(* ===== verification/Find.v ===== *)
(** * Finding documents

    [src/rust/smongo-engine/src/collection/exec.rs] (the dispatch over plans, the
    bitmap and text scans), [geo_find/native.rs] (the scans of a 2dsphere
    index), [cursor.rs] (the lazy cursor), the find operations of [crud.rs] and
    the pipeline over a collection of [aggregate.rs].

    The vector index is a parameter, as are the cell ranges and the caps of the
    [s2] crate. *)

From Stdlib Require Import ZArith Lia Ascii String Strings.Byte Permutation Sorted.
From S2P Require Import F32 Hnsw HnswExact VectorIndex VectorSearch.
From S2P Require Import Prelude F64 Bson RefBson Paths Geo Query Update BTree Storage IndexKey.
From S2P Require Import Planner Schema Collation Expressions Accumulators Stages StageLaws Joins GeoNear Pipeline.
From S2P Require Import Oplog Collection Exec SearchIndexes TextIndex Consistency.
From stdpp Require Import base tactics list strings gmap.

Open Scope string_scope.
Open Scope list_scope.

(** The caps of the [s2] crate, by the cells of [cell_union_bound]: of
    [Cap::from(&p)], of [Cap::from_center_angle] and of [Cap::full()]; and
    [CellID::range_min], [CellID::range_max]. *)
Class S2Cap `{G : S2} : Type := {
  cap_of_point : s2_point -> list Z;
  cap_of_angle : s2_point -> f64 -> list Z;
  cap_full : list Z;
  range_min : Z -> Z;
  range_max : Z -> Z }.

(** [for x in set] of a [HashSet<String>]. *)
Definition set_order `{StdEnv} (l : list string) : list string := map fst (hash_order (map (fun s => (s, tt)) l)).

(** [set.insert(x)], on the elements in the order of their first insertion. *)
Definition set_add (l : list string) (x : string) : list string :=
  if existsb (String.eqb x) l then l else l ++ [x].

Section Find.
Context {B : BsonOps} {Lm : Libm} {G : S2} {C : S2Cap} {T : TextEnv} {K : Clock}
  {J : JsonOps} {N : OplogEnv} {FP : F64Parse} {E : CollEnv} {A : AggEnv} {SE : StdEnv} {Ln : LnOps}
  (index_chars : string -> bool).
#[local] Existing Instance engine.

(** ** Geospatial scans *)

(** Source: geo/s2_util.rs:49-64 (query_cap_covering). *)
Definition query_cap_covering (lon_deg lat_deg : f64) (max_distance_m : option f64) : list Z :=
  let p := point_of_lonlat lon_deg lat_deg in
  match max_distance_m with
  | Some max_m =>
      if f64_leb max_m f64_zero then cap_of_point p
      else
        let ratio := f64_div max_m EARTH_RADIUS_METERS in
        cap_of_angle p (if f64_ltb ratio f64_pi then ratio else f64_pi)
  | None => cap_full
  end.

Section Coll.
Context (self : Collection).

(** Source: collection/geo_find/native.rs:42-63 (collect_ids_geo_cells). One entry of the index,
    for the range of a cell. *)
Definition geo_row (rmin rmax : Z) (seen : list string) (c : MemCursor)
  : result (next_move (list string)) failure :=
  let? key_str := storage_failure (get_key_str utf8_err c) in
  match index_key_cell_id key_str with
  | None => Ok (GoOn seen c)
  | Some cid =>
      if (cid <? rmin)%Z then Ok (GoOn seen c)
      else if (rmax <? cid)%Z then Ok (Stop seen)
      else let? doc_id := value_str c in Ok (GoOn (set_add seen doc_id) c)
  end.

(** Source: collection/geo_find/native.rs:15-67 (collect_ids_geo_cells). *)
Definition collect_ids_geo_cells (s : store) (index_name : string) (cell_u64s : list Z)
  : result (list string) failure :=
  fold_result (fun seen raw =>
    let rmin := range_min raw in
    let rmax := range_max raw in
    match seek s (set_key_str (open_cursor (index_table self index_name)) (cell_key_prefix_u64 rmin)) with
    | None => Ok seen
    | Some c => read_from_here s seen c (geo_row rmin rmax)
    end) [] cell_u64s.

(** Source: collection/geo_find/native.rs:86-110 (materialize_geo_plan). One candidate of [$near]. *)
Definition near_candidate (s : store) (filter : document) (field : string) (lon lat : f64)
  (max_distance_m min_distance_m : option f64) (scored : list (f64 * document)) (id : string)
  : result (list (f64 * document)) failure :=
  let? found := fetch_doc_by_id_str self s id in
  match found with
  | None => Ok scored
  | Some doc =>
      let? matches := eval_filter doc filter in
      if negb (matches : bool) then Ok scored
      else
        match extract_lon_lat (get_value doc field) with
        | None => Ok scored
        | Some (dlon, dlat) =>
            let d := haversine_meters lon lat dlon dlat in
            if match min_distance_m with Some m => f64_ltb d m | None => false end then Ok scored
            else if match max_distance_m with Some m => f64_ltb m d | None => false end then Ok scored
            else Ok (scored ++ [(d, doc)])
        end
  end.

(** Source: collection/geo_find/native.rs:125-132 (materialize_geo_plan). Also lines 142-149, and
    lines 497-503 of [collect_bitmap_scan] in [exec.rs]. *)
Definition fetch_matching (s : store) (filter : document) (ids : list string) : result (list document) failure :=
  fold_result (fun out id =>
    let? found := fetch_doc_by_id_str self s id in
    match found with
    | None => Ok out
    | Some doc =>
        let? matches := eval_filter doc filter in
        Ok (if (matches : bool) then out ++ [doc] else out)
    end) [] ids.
..............................
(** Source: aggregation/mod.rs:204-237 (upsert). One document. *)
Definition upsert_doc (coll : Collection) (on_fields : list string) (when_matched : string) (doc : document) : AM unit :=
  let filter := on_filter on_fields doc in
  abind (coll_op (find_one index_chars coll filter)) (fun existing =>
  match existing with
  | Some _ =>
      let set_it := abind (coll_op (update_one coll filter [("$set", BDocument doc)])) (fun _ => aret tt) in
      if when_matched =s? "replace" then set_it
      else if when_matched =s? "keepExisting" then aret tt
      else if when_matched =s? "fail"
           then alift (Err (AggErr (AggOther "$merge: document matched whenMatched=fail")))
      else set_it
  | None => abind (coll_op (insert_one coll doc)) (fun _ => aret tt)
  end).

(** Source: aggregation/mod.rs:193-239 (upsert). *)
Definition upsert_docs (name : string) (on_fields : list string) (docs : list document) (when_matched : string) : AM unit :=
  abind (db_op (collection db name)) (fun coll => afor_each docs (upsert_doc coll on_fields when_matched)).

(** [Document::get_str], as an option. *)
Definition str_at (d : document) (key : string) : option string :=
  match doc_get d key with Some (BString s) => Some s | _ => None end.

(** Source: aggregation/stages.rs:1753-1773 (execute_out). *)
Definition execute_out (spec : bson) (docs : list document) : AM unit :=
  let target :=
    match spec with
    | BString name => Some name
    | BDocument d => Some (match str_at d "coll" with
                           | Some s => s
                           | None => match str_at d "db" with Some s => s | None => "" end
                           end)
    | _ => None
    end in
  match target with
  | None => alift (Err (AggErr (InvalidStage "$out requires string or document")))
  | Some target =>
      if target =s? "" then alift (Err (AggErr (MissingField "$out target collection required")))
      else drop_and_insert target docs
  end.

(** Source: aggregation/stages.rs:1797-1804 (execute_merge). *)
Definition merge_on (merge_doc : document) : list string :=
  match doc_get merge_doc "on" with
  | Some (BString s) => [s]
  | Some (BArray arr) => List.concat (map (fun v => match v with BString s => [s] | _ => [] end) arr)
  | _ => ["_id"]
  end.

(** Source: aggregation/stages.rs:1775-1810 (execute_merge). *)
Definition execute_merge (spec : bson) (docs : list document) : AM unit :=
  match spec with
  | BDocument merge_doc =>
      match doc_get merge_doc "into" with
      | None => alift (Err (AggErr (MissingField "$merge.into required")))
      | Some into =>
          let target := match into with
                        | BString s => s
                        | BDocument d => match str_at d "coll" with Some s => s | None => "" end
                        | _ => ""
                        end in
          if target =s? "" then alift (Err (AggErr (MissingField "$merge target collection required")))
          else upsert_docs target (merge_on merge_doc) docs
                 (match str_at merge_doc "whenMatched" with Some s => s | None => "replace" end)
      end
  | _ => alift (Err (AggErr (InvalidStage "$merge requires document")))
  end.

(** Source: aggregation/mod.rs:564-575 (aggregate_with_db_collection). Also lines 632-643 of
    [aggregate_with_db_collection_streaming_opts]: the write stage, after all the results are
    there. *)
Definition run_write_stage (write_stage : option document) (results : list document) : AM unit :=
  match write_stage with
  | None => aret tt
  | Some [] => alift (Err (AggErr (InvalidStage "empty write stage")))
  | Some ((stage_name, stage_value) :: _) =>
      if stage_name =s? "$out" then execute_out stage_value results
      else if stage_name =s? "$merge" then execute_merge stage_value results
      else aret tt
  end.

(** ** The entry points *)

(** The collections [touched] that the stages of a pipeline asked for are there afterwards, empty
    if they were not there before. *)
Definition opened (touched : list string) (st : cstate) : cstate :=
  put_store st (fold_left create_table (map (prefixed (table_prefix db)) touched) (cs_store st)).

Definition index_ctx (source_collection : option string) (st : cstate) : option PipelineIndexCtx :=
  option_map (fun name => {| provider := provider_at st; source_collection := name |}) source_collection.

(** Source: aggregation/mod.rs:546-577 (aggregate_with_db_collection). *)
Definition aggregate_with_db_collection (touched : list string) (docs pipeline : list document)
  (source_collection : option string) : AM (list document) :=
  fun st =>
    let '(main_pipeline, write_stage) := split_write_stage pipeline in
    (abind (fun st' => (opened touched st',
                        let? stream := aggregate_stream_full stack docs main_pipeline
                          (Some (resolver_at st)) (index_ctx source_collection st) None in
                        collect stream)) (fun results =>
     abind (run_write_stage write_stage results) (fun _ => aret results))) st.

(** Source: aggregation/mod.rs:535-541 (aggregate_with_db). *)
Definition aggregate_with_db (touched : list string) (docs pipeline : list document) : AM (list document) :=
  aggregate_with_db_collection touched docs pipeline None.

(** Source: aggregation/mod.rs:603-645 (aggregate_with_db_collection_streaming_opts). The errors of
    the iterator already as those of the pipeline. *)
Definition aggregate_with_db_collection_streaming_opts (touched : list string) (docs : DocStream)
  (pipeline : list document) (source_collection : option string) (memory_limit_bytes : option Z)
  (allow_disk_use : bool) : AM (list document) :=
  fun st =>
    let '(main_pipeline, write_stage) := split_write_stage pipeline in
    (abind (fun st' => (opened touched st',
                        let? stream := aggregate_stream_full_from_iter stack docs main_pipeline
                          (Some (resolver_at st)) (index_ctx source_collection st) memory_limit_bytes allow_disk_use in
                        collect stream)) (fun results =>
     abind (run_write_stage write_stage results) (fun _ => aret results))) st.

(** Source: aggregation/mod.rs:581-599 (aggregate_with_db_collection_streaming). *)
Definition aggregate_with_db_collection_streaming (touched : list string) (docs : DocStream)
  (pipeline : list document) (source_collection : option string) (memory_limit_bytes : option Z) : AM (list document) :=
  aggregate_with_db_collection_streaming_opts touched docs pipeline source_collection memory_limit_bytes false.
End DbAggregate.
..............................
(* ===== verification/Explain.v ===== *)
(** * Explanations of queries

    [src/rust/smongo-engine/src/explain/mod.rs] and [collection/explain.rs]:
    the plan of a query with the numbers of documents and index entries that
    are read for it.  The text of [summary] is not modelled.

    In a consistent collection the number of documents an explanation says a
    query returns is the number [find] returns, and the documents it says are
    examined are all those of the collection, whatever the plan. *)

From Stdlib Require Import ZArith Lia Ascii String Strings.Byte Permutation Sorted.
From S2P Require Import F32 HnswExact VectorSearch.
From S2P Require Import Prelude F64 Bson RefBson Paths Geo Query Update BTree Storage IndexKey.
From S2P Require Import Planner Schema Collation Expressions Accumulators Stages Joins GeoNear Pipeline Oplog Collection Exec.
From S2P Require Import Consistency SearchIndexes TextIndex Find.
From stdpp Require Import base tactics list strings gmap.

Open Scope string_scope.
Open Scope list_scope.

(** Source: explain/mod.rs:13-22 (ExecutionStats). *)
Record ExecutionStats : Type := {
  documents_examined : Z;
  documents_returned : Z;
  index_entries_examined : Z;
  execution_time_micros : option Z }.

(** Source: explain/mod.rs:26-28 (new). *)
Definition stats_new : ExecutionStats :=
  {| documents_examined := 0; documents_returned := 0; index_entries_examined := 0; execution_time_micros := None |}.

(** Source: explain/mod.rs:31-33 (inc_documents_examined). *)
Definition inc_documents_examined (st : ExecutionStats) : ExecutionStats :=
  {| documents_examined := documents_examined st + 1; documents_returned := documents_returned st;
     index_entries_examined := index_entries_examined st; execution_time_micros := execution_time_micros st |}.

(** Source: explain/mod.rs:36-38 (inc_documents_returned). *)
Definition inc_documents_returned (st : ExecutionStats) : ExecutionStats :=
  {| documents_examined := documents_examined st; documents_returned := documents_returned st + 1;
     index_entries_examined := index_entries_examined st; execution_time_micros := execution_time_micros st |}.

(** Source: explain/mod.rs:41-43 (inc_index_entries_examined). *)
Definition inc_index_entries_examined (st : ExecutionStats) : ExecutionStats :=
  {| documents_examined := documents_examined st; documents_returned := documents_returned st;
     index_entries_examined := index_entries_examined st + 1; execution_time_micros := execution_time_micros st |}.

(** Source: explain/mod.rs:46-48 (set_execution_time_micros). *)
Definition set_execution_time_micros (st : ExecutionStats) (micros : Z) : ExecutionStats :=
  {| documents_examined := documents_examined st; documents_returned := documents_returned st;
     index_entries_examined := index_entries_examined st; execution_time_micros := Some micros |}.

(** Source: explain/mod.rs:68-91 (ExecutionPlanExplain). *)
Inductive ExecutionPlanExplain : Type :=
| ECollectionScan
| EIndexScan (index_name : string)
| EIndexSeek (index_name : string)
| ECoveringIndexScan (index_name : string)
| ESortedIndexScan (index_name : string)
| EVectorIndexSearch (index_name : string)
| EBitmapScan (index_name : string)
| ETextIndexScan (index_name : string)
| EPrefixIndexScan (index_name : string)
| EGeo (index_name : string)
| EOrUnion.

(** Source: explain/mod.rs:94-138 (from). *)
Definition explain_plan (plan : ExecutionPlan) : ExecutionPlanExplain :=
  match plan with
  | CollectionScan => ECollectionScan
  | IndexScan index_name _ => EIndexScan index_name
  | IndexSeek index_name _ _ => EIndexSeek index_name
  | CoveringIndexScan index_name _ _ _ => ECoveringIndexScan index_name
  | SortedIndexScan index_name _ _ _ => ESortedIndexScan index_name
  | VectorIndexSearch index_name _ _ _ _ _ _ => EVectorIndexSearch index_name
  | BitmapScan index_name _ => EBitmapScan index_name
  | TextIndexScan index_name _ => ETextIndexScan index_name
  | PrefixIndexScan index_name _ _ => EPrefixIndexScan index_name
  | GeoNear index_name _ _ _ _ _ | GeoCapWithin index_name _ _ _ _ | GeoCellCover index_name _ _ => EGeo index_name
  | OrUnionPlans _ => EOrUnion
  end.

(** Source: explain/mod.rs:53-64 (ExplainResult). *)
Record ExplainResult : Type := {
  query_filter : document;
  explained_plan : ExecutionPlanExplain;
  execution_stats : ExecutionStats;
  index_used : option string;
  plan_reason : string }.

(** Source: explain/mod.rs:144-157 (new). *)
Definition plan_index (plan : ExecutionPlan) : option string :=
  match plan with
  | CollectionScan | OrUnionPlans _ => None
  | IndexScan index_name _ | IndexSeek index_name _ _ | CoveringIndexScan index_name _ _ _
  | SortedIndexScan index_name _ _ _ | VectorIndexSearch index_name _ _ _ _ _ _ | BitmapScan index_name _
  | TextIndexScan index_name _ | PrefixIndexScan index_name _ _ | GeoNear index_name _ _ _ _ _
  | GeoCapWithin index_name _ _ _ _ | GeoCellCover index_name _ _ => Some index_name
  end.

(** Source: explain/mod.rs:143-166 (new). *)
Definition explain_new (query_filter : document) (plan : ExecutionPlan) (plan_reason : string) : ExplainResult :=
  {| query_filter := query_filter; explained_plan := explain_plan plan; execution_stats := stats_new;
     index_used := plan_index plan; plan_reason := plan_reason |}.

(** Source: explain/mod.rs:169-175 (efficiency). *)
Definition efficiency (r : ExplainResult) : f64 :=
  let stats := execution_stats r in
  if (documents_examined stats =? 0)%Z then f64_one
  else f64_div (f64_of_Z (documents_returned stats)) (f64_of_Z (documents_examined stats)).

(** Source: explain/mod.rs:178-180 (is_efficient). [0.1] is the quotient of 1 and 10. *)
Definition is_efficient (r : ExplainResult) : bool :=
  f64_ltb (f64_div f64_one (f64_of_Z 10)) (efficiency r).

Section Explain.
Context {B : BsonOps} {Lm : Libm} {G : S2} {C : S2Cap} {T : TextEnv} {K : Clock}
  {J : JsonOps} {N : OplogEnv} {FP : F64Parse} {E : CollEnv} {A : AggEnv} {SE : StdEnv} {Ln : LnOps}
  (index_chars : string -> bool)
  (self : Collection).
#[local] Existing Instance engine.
..............................
* **Goal of the exercise**: Copy each line from the data above that includes "Type".

* **Answer section**:
Class S2Cap `{G : S2} : Type := {
Record ExecutionStats : Type := {
Inductive ExecutionPlanExplain : Type :=
Record ExplainResult : Type := {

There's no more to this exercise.